Lemma processQueue_loop_outcome (now : Z) : forall fuel w,
  (length (queue (enc w)) < fuel)%nat ->
  match fst (processQueue_loop fuel now w) with
  | LoopWaiting =>
      running (enc w) = true /\ paused (enc w) = false /\ shuttingDown (enc w) = false
      /\ (queue (enc (snd (processQueue_loop fuel now w))) = []
          \/ maxConcurrentJobs (enc (snd (processQueue_loop fuel now w)))
             <= set_size (currentlyProcessing (enc (snd (processQueue_loop fuel now w)))))
      /\ (queue (enc (snd (processQueue_loop fuel now w))) <> []
          \/ currentlyProcessing (enc (snd (processQueue_loop fuel now w))) <> [])
  | LoopFinished =>
      running (enc w) = true /\ paused (enc w) = false /\ shuttingDown (enc w) = false
      /\ queue (enc w) = [] /\ currentlyProcessing (enc w) = []
      /\ snd (processQueue_loop fuel now w) = finish now w
  | LoopExited =>
      (running (enc w) = false \/ paused (enc w) = true \/ shuttingDown (enc w) = true)
      /\ snd (processQueue_loop fuel now w) = w
  | LoopOutOfFuel => False
  end.
Proof.
  induction fuel as [|fuel IH]; intros w Hlt; [lia|].
  cbn [processQueue_loop].
  destruct (running (enc w)) eqn:Hr; [|simpl; auto].
  destruct (paused (enc w)) eqn:Hp; [simpl; auto|].
  destruct (shuttingDown (enc w)) eqn:Hs; [simpl; auto|].
  cbn [andb negb].
  destruct (queue (enc w)) as [|v rest] eqn:Hq.
  - rewrite orb_true_r. cbn [length Nat.eqb andb].
    destruct (set_size (currentlyProcessing (enc w)) =? 0) eqn:Hz; cbn [fst snd].
    + repeat split; try reflexivity.
      destruct (currentlyProcessing (enc w)); [reflexivity|discriminate].
    + rewrite Hq. repeat split; auto. right. intros Hc. rewrite Hc in Hz. discriminate.
  - cbn [length Nat.eqb andb orb].
    destruct (maxConcurrentJobs (enc w) <=? set_size (currentlyProcessing (enc w))) eqn:Hm;
      cbn [orb fst snd].
    + rewrite Hq. apply Z.leb_le in Hm. repeat split; auto. left. discriminate.
    + cbn [shift].
      specialize (IH (processVideo_begin now v (with_enc (set_queue rest (enc w)) w))).
      simpl in Hlt. specialize (IH ltac:(simpl; lia)).
      destruct (fst (processQueue_loop fuel now
                       (processVideo_begin now v (with_enc (set_queue rest (enc w)) w))));
        simpl in IH.
      * destruct IH as (_ & _ & _ & H4 & H5). repeat split; auto.
      * destruct IH as (_ & _ & _ & _ & Hc & _).
        exfalso. apply (set_add_nonempty v (currentlyProcessing (enc w))). exact Hc.
      * destruct IH as ([H|[H|H]] & _); congruence.
      * exact IH.
Qed.
(** *** [static visibleToUser(user)] and [visibleToUser(user)] *)

(** The static method receives the class it was called on as [this]. *)
Definition own_visibleToUser (c : SourceClass)
    : option (SourceClass -> option User -> Result bool) :=
  match c with
  | Source => Some (fun _ _ => OK true)
  | PrivateS3Source => Some (fun _ _ =>
      Throw (InvalidSourceImplementation
        "visibleToUser() must be implemented explicitly by subclasses (not inherited from PrivateS3Source)"))
  | PrivateGroupSource => Some (fun this user =>
      match user with
      | None => OK false
      | Some u =>
          match groups u with
          | None => OK false
          | Some gs => n <- _name this ;; OK (Js.includes gs n)
          end
      end)
  | Subclass _ body => option_map (fun f _ user => f user) (body_visibleToUser body)
  | _ => None
  end.

Definition static_visibleToUser (c : SourceClass) (user : option User) : Result bool :=
  match lookup own_visibleToUser (prototype_chain c) with
  | Some method => method c user
  | None => not_a_function "visibleToUser"
  end.

(** The instance method; no class overrides it. *)
Definition visibleToUser (this : SourceObj) (user : option User) : Result bool :=
  static_visibleToUser (sconstructor this) user.

(** *** Constructors *)

(** [new C(owner, repoName)].  Only [CommunitySource] declares a constructor;
    a class below it inherits it, any other class ignores the arguments. *)
Definition own_constructor (c : SourceClass)
    : option (SourceClass -> option string -> option string -> Result SourceObj) :=
  match c with
  | Source => Some (fun this _ _ => OK (mkSource this None None))
  | CommunitySource => Some (fun this owner repoName =>
      if Js.falsy owner then
        Throw (JsError ("Cannot construct a " ++ class_name this ++ " without an owner"))
      else if Js.falsy repoName then
        Throw (JsError ("Cannot construct a " ++ class_name this ++ " without an repoName"))
      else OK (mkSource this owner repoName))
  | _ => None
  end.

Definition new (c : SourceClass) (owner repoName : option string) : Result SourceObj :=
  match lookup own_constructor (prototype_chain c) with
  | Some ctor => ctor c owner repoName
  | None => not_a_function "constructor"
  end.

(** ** Dataset handles *)

Inductive DatasetClass : Type :=
| Dataset
| CommunityDataset
| PrivateS3Dataset.

Record DatasetObj : Type := mkDataset {
  dconstructor : DatasetClass;
  dsource : SourceObj;
  dpathParts : list string
}.

(** [get baseParts()]: [CommunityDataset] overrides the getter of [Dataset]. *)
Definition Dataset_baseParts (this : DatasetObj) : list string :=
  match dconstructor this with
  | CommunityDataset =>
      ("auspice/" ++ Js.template (repoName (dsource this))) :: dpathParts this
  | Dataset | PrivateS3Dataset => dpathParts this
  end.

(** [new C(source, pathParts)] for a dataset class [C]; the three classes
    share the constructor of [Dataset]. *)
Definition new_Dataset (C : DatasetClass) (source : SourceObj) (pathParts : list string)
    : Result DatasetObj :=
  let this := mkDataset C source pathParts in
  if Nat.eqb (List.length (Dataset_baseParts this)) 0
  then Throw NoDatasetPathError
  else OK this.

Definition baseNameFor (this : DatasetObj) (type : string) : string :=
  let baseName := Js.join "_" (Dataset_baseParts this) in
  if String.eqb type "main"
  then baseName ++ ".json"
  else baseName ++ "_" ++ type ++ ".json".

(** [urlFor(type)]: [PrivateS3Dataset] overrides the method of [Dataset]. *)
Definition urlFor (this : DatasetObj) (type : string) : Result Url :=
  match dconstructor this with
  | Dataset | CommunityDataset =>
      let input := baseNameFor this type in
      base <- baseUrl (dsource this) ;;
      OK (URL_toString input base)
  | PrivateS3Dataset =>
      b <- bucket (dsource this) ;;
      OK (S3_getSignedUrl "getObject" b (baseNameFor this type))
  end.

Definition isRequestValidWithoutDataset (this : DatasetObj) : bool :=
  match dconstructor this with
  | CommunityDataset =>
      if Nat.eqb (List.length (dpathParts this)) 0 then true else false
  | Dataset | PrivateS3Dataset => false
  end.

(** ** Narrative handles *)

Inductive NarrativeClass : Type :=
| Narrative
| CoreNarrative
| CommunityNarrative
| PrivateS3Narrative.

Record NarrativeObj : Type := mkNarrative {
  nconstructor : NarrativeClass;
  nsource : SourceObj;
  npathParts : list string
}.

(** [new C(source, pathParts)] for a narrative class [C]: the constructor of
    [Narrative] stores its arguments and checks nothing. *)
Definition new_Narrative (C : NarrativeClass) (source : SourceObj) (pathParts : list string)
    : Result NarrativeObj :=
  OK (mkNarrative C source pathParts).

Definition Narrative_baseParts (this : NarrativeObj) : list string :=
  match nconstructor this with
  | CommunityNarrative =>
      ("narratives/" ++ Js.template (repoName (nsource this))) :: npathParts this
  | Narrative | CoreNarrative | PrivateS3Narrative => npathParts this
  end.

Definition baseName (this : NarrativeObj) : string :=
  let baseName := Js.join "_" (Narrative_baseParts this) in
  baseName ++ ".md".

Definition url (this : NarrativeObj) : Result Url :=
  match nconstructor this with
  | Narrative | CommunityNarrative =>
      let input := baseName this in
      base <- baseUrl (nsource this) ;;
      OK (URL_toString input base)
  | CoreNarrative =>
      let repoBaseUrl :=
        "https://raw.githubusercontent.com/" ++ Js.template (repo (nsource this)) ++ "/"
        ++ Js.template (branch (nsource this)) ++ "/" in
      OK (URL_toString (baseName this) repoBaseUrl)
  | PrivateS3Narrative =>
      b <- bucket (nsource this) ;;
      OK (S3_getSignedUrl "getObject" b (baseName this))
  end.

(** ** Handle factories of a source *)

Definition own_dataset (c : SourceClass) : option DatasetClass :=
  match c with
  | Source => Some Dataset
  | CommunitySource => Some CommunityDataset
  | PrivateS3Source => Some PrivateS3Dataset
  | _ => None
  end.

(** [this.dataset(pathParts)] *)
Definition dataset (this : SourceObj) (pathParts : list string) : Result DatasetObj :=
  match lookup own_dataset (prototype_chain (sconstructor this)) with
  | Some C => new_Dataset C this pathParts
  | None => not_a_function "dataset"
  end.

Definition own_narrative (c : SourceClass) : option NarrativeClass :=
  match c with
  | Source => Some Narrative
  | CoreSource => Some CoreNarrative
  | CommunitySource => Some CommunityNarrative
  | PrivateS3Source => Some PrivateS3Narrative
  | _ => None
  end.

(** [this.narrative(pathParts)] *)
Definition narrative (this : SourceObj) (pathParts : list string) : Result NarrativeObj :=
  match lookup own_narrative (prototype_chain (sconstructor this)) with
  | Some C => new_Narrative C this pathParts
  | None => not_a_function "narrative"
  end.

(** ** Enumeration *)

Definition sidecarSuffixes : list string :=
  ["meta"; "tree"; "root-sequence"; "seq"; "tip-frequencies"].

Definition notSidecar (filename : string) : bool :=
  negb (existsb (fun suffix => Js.endsWith filename ("_" ++ suffix ++ ".json"))
          sidecarSuffixes).

Definition Source_availableDatasets (w : World) (this : SourceObj) : Async JsValue :=
  resolve (JsArray []).

Definition Source_availableNarratives (w : World) (this : SourceObj) : Async (list string) :=
  resolve [].
(** * catsim: the CAT simulation loop of [catsim/cat/simulate.py]

    A shallow embedding of [simCAT], [dodd], [rmse] and [overlap_rate].

    Numbers.  The program computes on IEEE doubles (Python floats and a
    numpy float matrix).  They are modelled here as real numbers [R]:
    rounding, overflow and NaN are outside the model.  Item indices, loop
    counters and sizes are [nat].

    Exceptions.  A Python exception is a value [Raise e] of the type
    [result]; nothing in the program catches one.

    Randomness.  The global numpy generator is modelled as two tapes that
    the calls consume in order: [reals] for [np.random.normal],
    [random.uniform(-5, 5)] and [random.uniform()], and [ints] for
    [random.randint].  A run that needs more draws than the tapes hold stops
    with [TapeEnd], which is the model's only result that is not a Python
    behaviour.

    External functions.  [catsim.cat.irt.inf], [catsim.cat.irt.tpm] and the
    search done by [scipy.optimize.minimize] are parameters of the model. *)

From Stdlib Require Import Reals Lra Lia List Bool Arith PeanoNat.
From Stdlib Require Import Permutation.
Import ListNotations.
Open Scope R_scope.

(** ** Results and exceptions *)

Inductive exn : Type :=
| NameError
| TypeError
| IndexError
| ValueError
| ZeroDivisionError
| TapeEnd.

Inductive result (A : Type) : Type :=
| Ok (x : A)
| Raise (e : exn).

Arguments Ok {A} x.
Arguments Raise {A} e.

Definition is_ok {A} (r : result A) : bool :=
  match r with Ok _ => true | Raise _ => false end.

(** ** Comparisons of floats, as booleans *)

Definition Rgtb (x y : R) : bool := if Rgt_dec x y then true else false.
Definition Rgeb (x y : R) : bool := if Rge_dec x y then true else false.
Definition Reqb (x y : R) : bool := if Req_dec_T x y then true else false.
(** * Go telemetry: server-side ingestion, the uploader pass and the
      crash-monitor test helper, as a shallow embedding.

    Sources embedded here:
    - [godev/cmd/telemetrygodev/main.go]: [handleUpload], [warn], [validate];
    - the two revisions of [upload.Uploader.Run] and [disabledOnPlatform];
    - [crashmonitor/monitor_test.go]: [sanitize] and the expected counter
      names of [TestViaStderr] and [TestStart].

    Go strings are byte strings, so they are [string] (a list of 8-bit
    [ascii]); [map[string]int64] is [gmap string Z]; [float64] is the
    kernel's binary64 [float]; an [error] is represented by its [Error()]
    text, and a nil error by [None]. *)

From Stdlib Require Import ZArith String Ascii List Bool Lia Floats DecimalString.
From stdpp Require Import base option list gmap strings.

#[local] Open Scope string_scope.

(** Go's [error] interface, observed through [Error()]. *)
Definition error := string.

(** The Go string literal ["\n"]: the one byte 0x0A. *)
Definition nl : string := String "010"%char "".

(* ===================================================================== *)
(** ** Package [strings] (the functions the sources call) *)
(* ===================================================================== *)

Module strings.

(** [s[lo:hi]]. *)
Definition slice (s : string) (lo hi : nat) : string :=
  substring lo (hi - lo) s.

(** [strings.Index(s, sep)]: first byte offset of [sep] in [s]. *)
Definition Index (s sep : string) : option nat := index 0 sep s.

(** [strings.Cut(s, sep)]:
    [if i := Index(s, sep); i >= 0 { return s[:i], s[i+len(sep):], true }
     return s, "", false]. *)
Definition Cut (s sep : string) : string * string * bool :=
  match Index s sep with
  | Some i => (slice s 0 i, slice s (i + String.length sep) (String.length s), true)
  | None => (s, "", false)
  end.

Activity — Check each line of the entries, and copy the ones that contain "handles".

Output for this exercise —
(** ** Dataset handles *)
(** ** Narrative handles *)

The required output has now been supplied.